Tomó los tobillos de Sybil con ambas manos y empujó
hacia delante. El flotador levantó la proa por encima de la ola. El agua empapó
los cabellos rubios de Sybil, pero sus gritos eran de puro placer.
Cuando el flotador estuvo nuevamente inmóvil, se
apartó de los ojos un mechón de pelo pegado, húmedo, y comentó:
—Acabo de ver uno.
—¿Un qué, amor mío?
—Un pez plátano.
—¡No, por Dios! —dijo el joven—. ¿Tenía algún
plátano en la boca?
—Sí —dijo Sybil—. Seis.
De pronto, el joven tomó uno de los mojados pies de
Sybil que colgaban por el borde del flotador y le besó la planta.
—¡Eh! —dijo la propietaria del pie, volviéndose.
—¿Cómo, eh? Ahora volvamos. ¿Ya te has divertido
bastante?
—¡No!
—Lo siento —dijo, y empujó el flotador hacia la
playa hasta que Sybil descendió. El resto del camino lo llevó bajo el brazo.
—Adiós —dijo Sybil, y salió corriendo hacia el
hotel.
El joven se puso el albornoz, cruzó bien las
solapas y metió la toalla en el bolsillo. Recogió el flotador mojado y resbaladizo
y se lo acomodó bajo el brazo. Caminó solo, trabajosamente, por la arena
caliente, blanda, hasta el hotel.
En el primer nivel de la planta baja del hotel —que
los bañistas debían usar según instrucciones de la gerencia— entró con él en el
ascensor una mujer con la nariz cubierta de pomada.

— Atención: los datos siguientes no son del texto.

(* ===== verification/MmInfo.v ===== *)
(** * Looking over the heap

    [mm_checkcorruption] and [mm_mallinfo] walk over the row of chunks and check
    it against the list: on a heap in its invariant no assertion fails, and the
    figures are those of the row. *)

From S2P Require Import Prelude MmHeap MmList MmLayout MmSteps MmSpec MmFree.
Import MmHeap MmList MmLayout MmSteps MmSpec MmFree.

Module MmInfo.

(** ** One node *)

(** The neighbours of a free chunk in the list. *)

Lemma list_neighbours h L a s : region (lo h) (mm_heapend h) (mm_nodelist h) ->
  nodes_ok (lo h) (mm_heapend h) (mm_nodelist h) (words h) L -> Chunk a s ∈ L ->
  exists b bs f, words h !! blink a = Some b /\ words h !! flink b = Some a /\
    words h !! size_ b = Some bs /\ bs <= s /\ words h !! flink a = Some f /\
    (f = 0 \/ f <> 0 /\ words h !! blink f = Some a /\
      exists fs, words h !! size_ f = Some fs /\ (fs = 0 \/ s <= fs)).
Proof.
  intros Hreg HL Hn. destruct (list_elem_of_split _ _ Hn) as (L1 & L2 & E).
  pose proof HL as [Hv Hnd Hd Hs Ho Hh].
  destruct L1 as [|b L1 _] using rev_ind.
  { rewrite E in Ho. apply ordered_cons in Ho as [Ho _].
    pose proof (proj1 (Forall_forall _ _) Hv _ Hn) as (_ & _ & H16 & _).
    specialize (Hh 0 ltac:(lia)). rewrite E in Hh. apply elem_of_cons in Hh as [?|Hh]; [done|].
    specialize (Ho _ Hh). simpl in Ho. lia. }
  assert (Hb : b ∈ L) by (rewrite E; set_solver).
  rewrite E, <- (assoc_L (++)) in Ho. apply ordered_app in Ho as (_ & _ & Ho). cbn [app] in Ho.
  apply ordered_cons in Ho as [Ho1 [Ho2 _]%ordered_cons].
  rewrite E in Hd. apply dll_mid in Hd as (F & B & Hd1 & Hd2).
  apply dll_mid in Hd1 as (Fb & _). unfold last_or in B. rewrite last_snoc in B. cbn [from_option addr] in *.
  exists (addr (mm_nodelist h) b), (nsize b), (next_or (mm_nodelist h) L2 0).
  split_and!; [done|done|by apply Hs| |done|].
  - specialize (Ho1 _ (list_elem_of_here _ _)). pose proof (proj1 (Forall_forall _ _) Hv _ Hn) as (_ & _ & H16 & _).
    destruct b; simpl in *; lia.
  - destruct L2 as [|c L2]; [by left|right]. assert (Hc : c ∈ L) by (rewrite E; set_solver).
    pose proof (addr_pos _ _ _ Hreg c (proj1 (Forall_forall _ _) Hv _ Hc)).
    unfold next_or. cbn [head from_option]. destruct Hd2 as (_ & Bc & _).
    split_and!; [lia|done|]. exists (nsize c). split; [by apply Hs|].
    specialize (Ho2 _ (list_elem_of_here _ _)). destruct c; simpl in *; lia.
Qed.
(* ===== verification/MmInit.v ===== *)
(** * The first state of the heap

    [mm_initialize] links the hooks and makes one free chunk of the region: the
    invariant of the heap holds. *)

From S2P Require Import Prelude MmHeap MmList MmLayout MmSteps MmSpec MmFree.
Import MmHeap MmList MmLayout MmSteps MmSpec MmFree.

Module MmInit.

(** ** The hooks *)

Definition hook_words (m : gmap Z Z) (a : Z) : Prop :=
  is_Some (m !! size_ a) /\ is_Some (m !! preceding a) /\ is_Some (m !! flink a) /\ is_Some (m !! blink a).

Definition grows (m m' : gmap Z Z) : Prop := forall b, is_Some (m !! b) -> is_Some (m' !! b).

Lemma grows_insert m a v : grows m (<[a := v]> m).
Proof. intros b. apply insert_some. Qed.

Lemma hook_grows m m' a : grows m m' -> hook_words m a -> hook_words m' a.
Proof. intros G (H1 & H2 & H3 & H4). split_and!; by apply G. Qed.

—Veo que me está mirando los pies —dijo él, cuando
el ascensor se puso en marcha.
—¿Cómo dice? —dijo la mujer.
—Dije que veo que me está mirando los pies.
—Perdone, pero casualmente estaba mirando el suelo
—dijo la mujer, y se volvió hacia las puertas del ascensor.
—Si quiere mirarme los pies, dígalo —dijo el
joven—. Pero, maldita sea, no trate de hacerlo con tanto disimulo.
—Déjeme salir, por favor —dijo rápidamente la mujer
a la ascensorista.
Cuando se abrieron las puertas, la mujer salió sin
mirar hacia atrás.
—Tengo los pies completamente normales y no veo por
qué demonios tienen que mirármelos —dijo el joven—. Quinto piso, por favor.
Sacó la llave de la habitación del bolsillo de su
albornoz.
Bajó en el quinto piso, caminó por el pasillo y
abrió la puerta del 507. La habitación olía a maletas nuevas de piel de ternera
y a quitaesmalte de uñas.
Echó una ojeada a la chica que dormía en una de las
camas gemelas. Después fue hasta una de las maletas, la abrió y extrajo una
automática de debajo de un montón de calzoncillos y camisetas, una Ortgies
calibre 7,65. Sacó el cargador, lo examinó y volvió a colocarlo. Quitó el
seguro. Después se sentó en la cama desocupada, miró a la chica, apuntó con la
pistola y se disparó un tiro en la sien derecha.